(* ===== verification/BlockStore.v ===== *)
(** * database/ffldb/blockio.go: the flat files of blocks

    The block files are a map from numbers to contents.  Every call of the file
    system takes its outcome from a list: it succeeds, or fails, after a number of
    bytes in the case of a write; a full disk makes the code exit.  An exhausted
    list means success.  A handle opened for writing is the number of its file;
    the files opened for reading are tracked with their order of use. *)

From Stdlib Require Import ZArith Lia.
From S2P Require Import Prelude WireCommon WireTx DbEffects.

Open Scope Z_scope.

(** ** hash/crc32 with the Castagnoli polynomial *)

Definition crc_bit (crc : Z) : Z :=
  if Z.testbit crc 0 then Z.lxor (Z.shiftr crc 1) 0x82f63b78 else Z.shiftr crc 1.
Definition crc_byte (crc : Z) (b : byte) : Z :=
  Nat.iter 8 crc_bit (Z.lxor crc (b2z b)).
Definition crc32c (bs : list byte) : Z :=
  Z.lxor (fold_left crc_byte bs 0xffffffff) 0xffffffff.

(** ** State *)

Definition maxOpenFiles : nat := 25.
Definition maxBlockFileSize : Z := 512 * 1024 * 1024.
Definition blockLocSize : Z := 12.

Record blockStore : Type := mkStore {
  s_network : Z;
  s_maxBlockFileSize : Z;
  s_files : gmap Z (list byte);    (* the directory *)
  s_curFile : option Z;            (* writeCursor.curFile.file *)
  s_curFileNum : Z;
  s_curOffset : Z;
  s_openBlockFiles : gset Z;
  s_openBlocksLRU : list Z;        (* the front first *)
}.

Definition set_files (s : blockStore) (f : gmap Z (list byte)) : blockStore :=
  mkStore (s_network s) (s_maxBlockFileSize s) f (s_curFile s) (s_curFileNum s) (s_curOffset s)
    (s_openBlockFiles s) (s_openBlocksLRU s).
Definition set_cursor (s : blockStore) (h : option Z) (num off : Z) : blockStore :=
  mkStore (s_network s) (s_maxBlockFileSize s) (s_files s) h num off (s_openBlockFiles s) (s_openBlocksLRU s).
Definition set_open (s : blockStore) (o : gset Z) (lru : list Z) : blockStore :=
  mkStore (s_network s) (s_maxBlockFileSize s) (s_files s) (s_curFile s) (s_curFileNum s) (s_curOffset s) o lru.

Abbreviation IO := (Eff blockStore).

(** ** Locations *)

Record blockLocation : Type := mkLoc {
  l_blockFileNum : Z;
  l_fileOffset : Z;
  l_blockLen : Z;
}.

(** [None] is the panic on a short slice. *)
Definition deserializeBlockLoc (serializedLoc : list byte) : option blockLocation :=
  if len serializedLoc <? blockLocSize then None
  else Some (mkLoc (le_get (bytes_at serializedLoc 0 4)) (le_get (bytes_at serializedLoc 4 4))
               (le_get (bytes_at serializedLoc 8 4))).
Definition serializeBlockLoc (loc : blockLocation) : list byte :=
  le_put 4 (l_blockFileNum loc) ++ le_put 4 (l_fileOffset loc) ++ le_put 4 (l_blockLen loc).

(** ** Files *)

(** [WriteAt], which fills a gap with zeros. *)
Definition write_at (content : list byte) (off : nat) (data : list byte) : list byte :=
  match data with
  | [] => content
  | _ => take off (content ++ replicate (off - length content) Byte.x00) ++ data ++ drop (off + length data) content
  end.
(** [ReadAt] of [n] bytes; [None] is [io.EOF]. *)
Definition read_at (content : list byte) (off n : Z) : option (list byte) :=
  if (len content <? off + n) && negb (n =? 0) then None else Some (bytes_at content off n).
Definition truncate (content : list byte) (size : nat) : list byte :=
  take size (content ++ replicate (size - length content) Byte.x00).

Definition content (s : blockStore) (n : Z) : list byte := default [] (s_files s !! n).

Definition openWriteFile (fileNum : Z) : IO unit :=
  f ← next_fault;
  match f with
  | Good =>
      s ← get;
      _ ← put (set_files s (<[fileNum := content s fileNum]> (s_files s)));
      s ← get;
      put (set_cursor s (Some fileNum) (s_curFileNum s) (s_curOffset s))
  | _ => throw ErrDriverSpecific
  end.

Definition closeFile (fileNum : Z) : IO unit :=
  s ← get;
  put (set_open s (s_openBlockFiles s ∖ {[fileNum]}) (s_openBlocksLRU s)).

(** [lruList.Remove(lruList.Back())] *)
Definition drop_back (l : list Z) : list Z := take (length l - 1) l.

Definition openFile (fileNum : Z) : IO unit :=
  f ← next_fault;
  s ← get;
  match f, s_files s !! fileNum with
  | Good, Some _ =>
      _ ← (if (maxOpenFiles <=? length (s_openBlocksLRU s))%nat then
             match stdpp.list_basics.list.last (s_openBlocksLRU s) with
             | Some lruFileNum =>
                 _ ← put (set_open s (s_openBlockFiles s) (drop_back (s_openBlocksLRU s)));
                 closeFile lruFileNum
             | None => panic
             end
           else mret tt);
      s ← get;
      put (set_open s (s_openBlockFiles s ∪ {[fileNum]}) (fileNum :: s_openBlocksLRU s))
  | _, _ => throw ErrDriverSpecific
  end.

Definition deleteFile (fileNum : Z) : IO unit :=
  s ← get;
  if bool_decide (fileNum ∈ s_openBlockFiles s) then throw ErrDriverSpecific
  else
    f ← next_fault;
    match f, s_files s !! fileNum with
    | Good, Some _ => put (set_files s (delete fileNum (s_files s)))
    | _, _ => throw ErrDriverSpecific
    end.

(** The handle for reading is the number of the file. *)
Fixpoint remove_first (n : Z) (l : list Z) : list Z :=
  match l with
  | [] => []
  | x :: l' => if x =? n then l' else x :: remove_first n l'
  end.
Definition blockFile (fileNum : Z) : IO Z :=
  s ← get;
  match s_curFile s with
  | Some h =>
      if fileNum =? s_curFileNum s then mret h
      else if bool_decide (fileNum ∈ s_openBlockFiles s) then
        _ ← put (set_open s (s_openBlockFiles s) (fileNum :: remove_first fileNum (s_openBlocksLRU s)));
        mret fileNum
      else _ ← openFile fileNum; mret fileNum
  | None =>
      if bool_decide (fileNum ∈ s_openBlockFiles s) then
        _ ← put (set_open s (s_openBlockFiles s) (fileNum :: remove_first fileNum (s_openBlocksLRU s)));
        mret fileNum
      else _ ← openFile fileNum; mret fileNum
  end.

→ **TASK DESCRIPTION**
Stop after the line containing "mkStore (s_network s) (s_maxBlockFileSize s) f": print exactly the lines from the start of the entries above up to it, that line included.

→ **RESPONSE TO THE EXERCISE**
(* ===== verification/BlockStore.v ===== *)
(** * database/ffldb/blockio.go: the flat files of blocks

    The block files are a map from numbers to contents.  Every call of the file
    system takes its outcome from a list: it succeeds, or fails, after a number of
    bytes in the case of a write; a full disk makes the code exit.  An exhausted
    list means success.  A handle opened for writing is the number of its file;
    the files opened for reading are tracked with their order of use. *)

From Stdlib Require Import ZArith Lia.
From S2P Require Import Prelude WireCommon WireTx DbEffects.

Open Scope Z_scope.

(** ** hash/crc32 with the Castagnoli polynomial *)

Definition crc_bit (crc : Z) : Z :=
  if Z.testbit crc 0 then Z.lxor (Z.shiftr crc 1) 0x82f63b78 else Z.shiftr crc 1.
Definition crc_byte (crc : Z) (b : byte) : Z :=
  Nat.iter 8 crc_bit (Z.lxor crc (b2z b)).
Definition crc32c (bs : list byte) : Z :=
  Z.lxor (fold_left crc_byte bs 0xffffffff) 0xffffffff.

(** ** State *)

Definition maxOpenFiles : nat := 25.
Definition maxBlockFileSize : Z := 512 * 1024 * 1024.
Definition blockLocSize : Z := 12.

Record blockStore : Type := mkStore {
  s_network : Z;
  s_maxBlockFileSize : Z;
  s_files : gmap Z (list byte);    (* the directory *)
  s_curFile : option Z;            (* writeCursor.curFile.file *)
  s_curFileNum : Z;
  s_curOffset : Z;
  s_openBlockFiles : gset Z;
  s_openBlocksLRU : list Z;        (* the front first *)
}.

Definition set_files (s : blockStore) (f : gmap Z (list byte)) : blockStore :=
  mkStore (s_network s) (s_maxBlockFileSize s) f (s_curFile s) (s_curFileNum s) (s_curOffset s)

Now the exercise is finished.